Soon after she and her husband arrived at the business Sunday, several members of Brown’s extended family showed up, Lilley said.
Police did not indicate that Kimball or Thurlow-Kimball was hurt, and Stokes said he would not comment on specifics of the investigation.
Lilley said he is representing Kimball to make sure his rights are protected, even though he has not been charged.
An autopsy showed that Kelley died from multiple gunshots to the torso.
Lilley said Maine doesn’t have a so-called stand-your-ground law. “What we have is the classic self-defense law that simply says if you are confronted by a force that puts you in jeopardy for seriously bodily harm or death, you may use force necessary to prevent that,” he said.
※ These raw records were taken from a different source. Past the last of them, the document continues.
(* ===== verification/FullStackSocket.v ===== *)
(** * Devices and ready-made sockets (util/tun.hh/.cc, tcp_helpers/tcp_sponge_socket.cc)

    The TUN and TAP devices, and the two sockets that fix a device and a source
    address: [CS144TCPSocket] puts TCP in IP datagrams, [FullStackSocket] puts
    those in Ethernet frames as well. *)

From S2P Require Import Prelude WrappingIntegers SpongeBuffer ByteStream UtilBuffer Parser Codec TCPSegment.
From S2P Require Import EthernetFrame Address NetworkInterface FdAdapter TCPSender TCPConnection.
From S2P Require Import FileDescriptor Socket EventLoop TCPSpongeSocket.

(** ** TUN and TAP devices (util/tun.hh, util/tun.cc) *)

Module TunTapFD.
Section TunTapFD.
Context {K C : Type} `{Kernel K}.
Abbreviation W := (world K C).

Definition CLONEDEV : string := chars "/dev/net/tun".
Definition O_RDWR : Z := 2.
Definition IFF_TUN : Z := 1.
Definition IFF_TAP : Z := 2.
Definition IFF_NO_PI : Z := 4096.
Definition IFNAMSIZ : Z := 16.

(** The name of the interface as [strncpy] leaves it in [ifr_name]: cut at a null
    byte or at 15 bytes, and filled with null bytes. *)
Fixpoint c_str (s : string) : string :=
  match s with
  | [] => []
  | c :: s => if decide (c = Byte.x00) then [] else c :: c_str s
  end.
Definition ifr_name (devname : string) : string :=
  resize (take (Z.to_nat (IFNAMSIZ - 1)) (c_str devname)) IFNAMSIZ.

Definition new (devname : string) (is_tun : bool) : prog W FileDescriptor.t :=
  n ← SystemCall (Open CLONEDEV O_RDWR);
  p ← FileDescriptor.new n;
  let ifr_flags := Z.lor (if is_tun then IFF_TUN else IFF_TAP) IFF_NO_PI in
  fd ← FileDescriptor.fd_num p;
  SystemCall (Tunsetiff fd (ifr_name devname) ifr_flags) ;;
  mret p.

End TunTapFD.

Definition TunFD {K C} `{Kernel K} (devname : string) : prog (world K C) FileDescriptor.t := new devname true.
Definition TapFD {K C} `{Kernel K} (devname : string) : prog (world K C) FileDescriptor.t := new devname false.

End TunTapFD.

(** ** Ready-made sockets *)

(** An [FdAdapterConfig] as declared: no address and no losses. *)
Definition default_config `{NetDb} : outcome FdAdapterConfig :=
  source ← Address.of_ip (chars "0") 0;
  destination ← Address.of_ip (chars "0") 0;
  Ret (mk_config source destination 0 0).

(** A [TCPConfig] with [rt_timeout] assigned. *)
Definition quick_config : TCPConfig.t :=
  TCPConfig.mk 100 (TCPConfig.recv_capacity TCPConfig.default) (TCPConfig.send_capacity TCPConfig.default)
    (TCPConfig.fixed_isn TCPConfig.default).

(** The configuration of the adapter in both [connect]s: a random source port. *)
Definition multiplexer_config {K C} `{Kernel K} `{NetDb} (source_ip : string) (address : Address.t)
    : prog (world K C) FdAdapterConfig :=
  cfg ← lift default_config;
  r ← SystemCall Random;
  source ← lift (Address.of_host source_ip (std_to_string (uint16 r)));
  mret (mk_config source address (loss_rate_dn cfg) (loss_rate_up cfg)).

Module CS144TCPSocket.
Section CS144TCPSocket.
Context {K : Type} `{Kernel K} `{NetDb}.
Abbreviation W := (world K (TCPSpongeSocket.vars FdAdapterBase.t)).

Definition new : prog W TCPSpongeSocket.handles :=
  device ← TunTapFD.TunFD (chars "tun144");
  cfg ← lift default_config;
  TCPSpongeSocket.new (FdAdapterBase.mk cfg false) device.

Definition connect (h : TCPSpongeSocket.handles) (fuel : nat) (address : Address.t)
    : prog W (list (EventLoop.Rule K (TCPSpongeSocket.vars FdAdapterBase.t)) * bool) :=
  c_ad ← multiplexer_config (chars "169.254.144.9") address;
  TCPSpongeSocket.connect (I := string) (O := BufferList.t) h fuel quick_config c_ad.

End CS144TCPSocket.
End CS144TCPSocket.

Module FullStackSocket.

Definition LOCAL_TAP_IP_ADDRESS : string := chars "169.254.10.9".
Definition LOCAL_TAP_NEXT_HOP_ADDRESS : string := chars "169.254.10.1".

(** The first byte of an address as [random_private_ethernet_address] leaves it. *)
Definition private_byte (b : byte) : byte := byte_of_Z (Z.land (Z.lor (byte_to_Z b) 0x02) 0xfe).

Section FullStackSocket.
Context {K : Type} `{Kernel K} `{NetDb}.
Abbreviation A := TCPOverIPv4OverEthernetAdapter.t.
Abbreviation W := (world K (TCPSpongeSocket.vars A)).

Fixpoint random_bytes (n : nat) : prog W (list byte) :=
  match n with
  | 0%nat => mret []
  | S n => r ← SystemCall Random; rest ← random_bytes n; mret (byte_of_Z (uint8 r) :: rest)
  end.

Definition random_private_ethernet_address : prog W EthernetAddress :=
  addr ← random_bytes 6;
  match addr with
  | b :: rest => mret (private_byte b :: rest)
  | [] => throw out_of_range
  end.

(** The constructor; the adapter writes a frame to the device when it is made. *)
Definition new : prog W TCPSpongeSocket.handles :=
  device ← TunTapFD.TapFD (chars "tap10");
  eth_address ← random_private_ethernet_address;
  ip_address ← lift (Address.of_host LOCAL_TAP_IP_ADDRESS (chars "0"));
  next_hop ← lift (Address.of_host LOCAL_TAP_NEXT_HOP_ADDRESS (chars "0"));
  cfg ← lift default_config;
  '(adapter, outs) ← lift (TCPOverIPv4OverEthernetAdapter.new (FdAdapterBase.mk cfg false) eth_address ip_address next_hop);
  TCPSpongeSocket.write_outputs device outs ;;
  TCPSpongeSocket.new adapter device.

Definition connect (h : TCPSpongeSocket.handles) (fuel : nat) (address : Address.t)
    : prog W (list (EventLoop.Rule K (TCPSpongeSocket.vars A)) * bool) :=
  c_ad ← multiplexer_config LOCAL_TAP_IP_ADDRESS address;
  TCPSpongeSocket.connect (I := string) (O := BufferList.t) h fuel quick_config c_ad.

End FullStackSocket.
End FullStackSocket.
“In this particular case, that would probably be what the (Attorney General’s Office) is looking at,” Lilley said.
Stokes said the case will be reviewed under the state’s “physical force in defense of a person” statute.
The state law says a person is justified in using deadly force if he or she feels deadly force is being threatened against them or another person. Deadly force is not justified if the person can “with complete safety ... retreat from the encounter.”